Coleman was known for calls of “Oh, Doctor!” and “You can hang a star on that!” after big plays. He received the Ford C. Frick Award from the National Baseball Hall of Fame in 2005.
“If there was any place Jerry Coleman could be Jerry Coleman, it would be San Diego, with this being a military town and with his military background,” Dee said. “The symmetry between his life and this community transcended the Padres. San Diego was Jerry and Jerry was San Diego.”
After graduating from high school in 1942, Coleman traveled three days by train from San Francisco to Wellsville, N.Y., to report to the New York Yankees’ Class D affiliate.
Still 17, he was too young to enlist and fight in World War II, so he got to spend the summer playing ball.
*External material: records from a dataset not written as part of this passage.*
(* ===== verification/HeaderSync.v ===== *)
(** * Inserting chains of headers

    A chain of headers that the engine has verified is inserted completely; the
    tree grows by exactly these headers, the head stays the heaviest one and
    the canonical chain its branch, unless Keccak is broken on the headers at
    hand.  And two ways in which this goes wrong: the engine does not check the
    difficulty that decides about the head, and rewinding leaves headers
    without parents behind. *)
From S2P Require Import State Prelude Shabal Sha3 Types Rlp RlpStream StateCodec HeaderHash Bitutil Bloom LogIndex Clique.
From S2P Require Import ChainDb HeaderChain HeaderChainInv.
From S2P Require Dnpoc.

Definition difficulty_of (h : Header) : Z := default 0 (Difficulty h).
Definition total_difficulty (chain : list Header) : Z := foldr (fun h s => difficulty_of h + s) 0 chain.

Section Chain.
Context {AS : AddressSize}.

(** Keccak fails on the headers at hand, those of the tree and of the chain: two
    of them differ and have one hash, or one has the hash that stands for none. *)
Definition at_hand (T : tree) (chain : list Header) (h : Header) : Prop := h ∈ chain \/ exists x td, T !! x = Some (h, td).

Definition clash (T : tree) (chain : list Header) : Prop :=
  (exists h1 h2, at_hand T chain h1 /\ at_hand T chain h2 /\ h1 <> h2 /\ Header_Hash h1 = Header_Hash h2) \/
  exists h, at_hand T chain h /\ Header_Hash h = Some zeroHash.

Lemma clash_mono T chain T' chain' : (forall h, at_hand T' chain' h -> at_hand T chain h) -> clash T' chain' -> clash T chain.
Proof. intros Hs [(h1 & h2 & H1 & H2 & ?)|(h & H1 & ?)]; [left; exists h1, h2; eauto|right; eauto]. Qed.

Lemma clash_cons T h chain : clash T chain -> clash T (h :: chain).
Proof. apply clash_mono. intros k [Hk|Hk]; [left; by right|by right]. Qed.

Lemma clash_write T h x td chain : clash (<[x := (h, td)]> T) chain -> clash T (h :: chain).
Proof.
  apply clash_mono. intros k [Hk|(y & ktd & Hk)]; [left; by right|].
  apply lookup_insert_Some in Hk as [ [_ [= <- _] ]|[_ Hk] ]; [left; by left|right; eauto].
Qed.

(** A chain that continues the header [ph] of number [n - 1]. *)
Fixpoint chain_from (ph : Hash) (n : Z) (chain : list Header) : Prop :=
  match chain with
  | [] => True
  | h :: chain' => storable h /\ ParentHash h = ph /\ Number h = Some n /\
      exists x, Header_Hash h = Some x /\ chain_from x (n + 1) chain'
  end.

Lemma storable_difficulty h : storable h -> exists d, Difficulty h = Some d /\ 0 <= d.
Proof.
  intros Hs. pose proof (so_bigs h Hs) as Hb. apply Forall_cons_1 in Hb as [ [d Hd] _]. exists d. split; [done|].
  destruct (so_encodable h Hs) as (b & _ & Hr & _).
  unfold header_value in Hr. apply rlp_flat_inv in Hr as (fs & Hm & _); [|by repeat constructor]. apply mapM_Some in Hm.
  destruct (Forall2_lookup_l _ _ _ 7 _ Hm eq_refl) as (f & _ & Hf). rewrite Hd in Hf. simpl in Hf.
  destruct (Z.ltb_spec d 0); [done|lia].
Qed.

Lemma total_difficulty_nonneg chain : forall x n, chain_from x n chain -> 0 <= total_difficulty chain.
Proof.
  induction chain as [|h chain IH]; intros x n; [done|]. intros (Hs & _ & _ & y & _ & Hch).
  destruct (storable_difficulty h Hs) as (d & Hd & ?). change (0 <= difficulty_of h + total_difficulty chain).
  specialize (IH _ _ Hch). unfold difficulty_of. rewrite Hd. simpl. lia.
Qed.

(** A header of the tree with the hash of one of the chain is that one. *)
Lemma known_or_clash T chain h h' x td : known T -> T !! x = Some (h', td) -> h ∈ chain -> storable h -> Header_Hash h = Some x ->
  h' = h \/ clash T chain.
Proof.
  intros K Hx Hin Hs Hh. destruct (kn_hash T K _ _ _ Hx) as [Hh' _].
  destruct (header_roundtrip h Hs) as (b1 & E1 & _ & _ & D1 & H1).
  destruct (header_roundtrip h' (kn_storable T K _ _ _ Hx)) as (b2 & E2 & _ & _ & D2 & H2).
  destruct (decide (b1 = b2)) as [->|Hne]; [left; congruence|]. right. left. exists h', h.
  split; [right; eauto|]. split; [by left|]. split; [congruence|]. by rewrite Hh, Hh'.
Qed.
End Chain.

Section Insert.
Context {AS : AddressSize} {L : LRU} {LL : LRULaws L}.
Context (procInterrupt : nat -> bool) (never : forall i, procInterrupt i = false) (coin : nat -> bool) (g : Hash).

(** What inserting [chain] makes of a tree with a head. *)
Record grown (T : tree) (head : Hash) (chain : list Header) (T' : tree) (head' : Hash) : Prop := mkGrown {
  gr_keeps : T ⊆ T';
  gr_new x h td : T' !! x = Some (h, td) -> T !! x = Some (h, td) \/ h ∈ chain;
  gr_all h : h ∈ chain -> exists x td, Header_Hash h = Some x /\ T' !! x = Some (h, td);
  gr_heaviest : heaviest T head -> heaviest T' head'
}.

Lemma grown_nil T head : grown T head [] T head.
Proof. split; [done|auto|by intros h ?%elem_of_nil|done]. Qed.

Lemma grown_skip T head h x td chain T' head' : Header_Hash h = Some x -> T !! x = Some (h, td) ->
  grown T head chain T' head' -> grown T head (h :: chain) T' head'.
Proof.
  intros Hh Hx [G1 G2 G3 G4]. split; [done| | |done].
  - intros y k ktd [Hy|Hy]%G2; [by left|right]. by constructor.
  - intros k [->|Hk]%elem_of_cons; [|by apply G3]. exists x, td. split; [done|]. by eapply lookup_weaken.
Qed.

(** The heavier one of the head and the new header. *)
Lemma heaviest_insert T head h x td c ctd (toss : bool) : heaviest T head -> T !! x = None -> T !! head = Some (c, ctd) ->
  heaviest (<[x := (h, td)]> T) (if (ctd <? td) || ((td =? ctd) && toss) then x else head).
Proof.
  intros Hv Hn Hh y k ktd c' ctd' Hy Hc.
  assert (forall z e, T !! z = Some e -> <[x := (h, td)]> T !! z = Some e) as Hw.
  { intros z e Hz. rewrite lookup_insert_ne; [done|]. intros ->. congruence. }
  assert (ktd <= Z.max ctd td) as Hk.
  { apply lookup_insert_Some in Hy as [ [_ [= _ <-] ]|[_ Hy] ]; [lia|]. pose proof (Hv _ _ _ _ _ Hy Hh). lia. }
  destruct (Z.ltb_spec ctd td); cbn [orb] in Hc.
  - rewrite lookup_insert_eq in Hc. injection Hc as _ <-. lia.
  - destruct ((td =? ctd) && toss) eqn:E.
    + rewrite lookup_insert_eq in Hc. injection Hc as _ <-. apply andb_true_iff in E as [E%Z.eqb_eq _]. lia.
    + rewrite (Hw _ _ Hh) in Hc. injection Hc as _ <-. lia.
Qed.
After he joined the military, he flew Douglas SBD Dauntless dive bombers in the Pacific in World War II. He played three more seasons of minor league ball before making his big league debut with the Yankees on April 20, 1949. He was The Associated Press’ Rookie of the Year that season.
Coleman’s best season was 1950, when he was an All-Star and was named MVP of the Yankees’ four-game sweep of the Philadelphia Phillies in the World Series. Among his teammates were Joe DiMaggio, Yogi Berra, Phil Rizzuto and Johnny Mize.
“We won the first game 1-0 and I drove in that run,” Coleman recalled in 2012. “We won the second game 2-1. I scored one of the two runs and DiMaggio hit a home run in the 10th to win it. In the third game I drove in the winning run in the last inning, and in the fourth game I rested.”
By “rested,” he means he went 0 for 3. “I was exhausted,” he said.
In October 1951, Coleman found out that Marine pilots from World War II were not discharged, but on inactive status and that he’d be going to Korea for 18 months. He missed the bulk of two seasons.
“Your country is bigger than baseball,” said Coleman, who added that he took his physical along with Ted Williams in Jacksonville in 1952. Williams, a San Diego native, also was a Marine pilot in World War II, but didn’t see combat duty. He did fly combat missions in Korea.
When Coleman returned to the Yankees, he hit only .217. He was sent to an eye doctor, who told him he’d lost his depth perception.
“If you’re trying to hit a baseball and you don’t have depth perception, you have a problem,” Coleman said.
He got that corrected but then broke his collarbone in April 1955. The night he came back from that injury, he got beaned.
His last season was 1957, when he hit .364 in a seven-game World Series loss to the Milwaukee Braves.
Coleman worked in the Yankees’ front office before beginning a broadcasting career that eventually brought him to San Diego.
He managed the Padres in 1980, when they went 73-89 and finished last in the NL West. Coleman was fired and returned to the booth.
“I should never have taken it,” he said. “I look at it now and see the mistakes I made. If I wanted to be a manager, I should have gone to the minor leagues and developed there.”
Coleman said the closest he came to being killed was in Korea when the engine in his Corsair quit during takeoff and his plane flipped.
Otherwise, he talked more about his comrades.
In describing the two-seat Dauntless he flew in the Solomon Islands and the Philippines, Coleman said the gunner “was the bravest man I knew. If I did something wrong, he died, too.”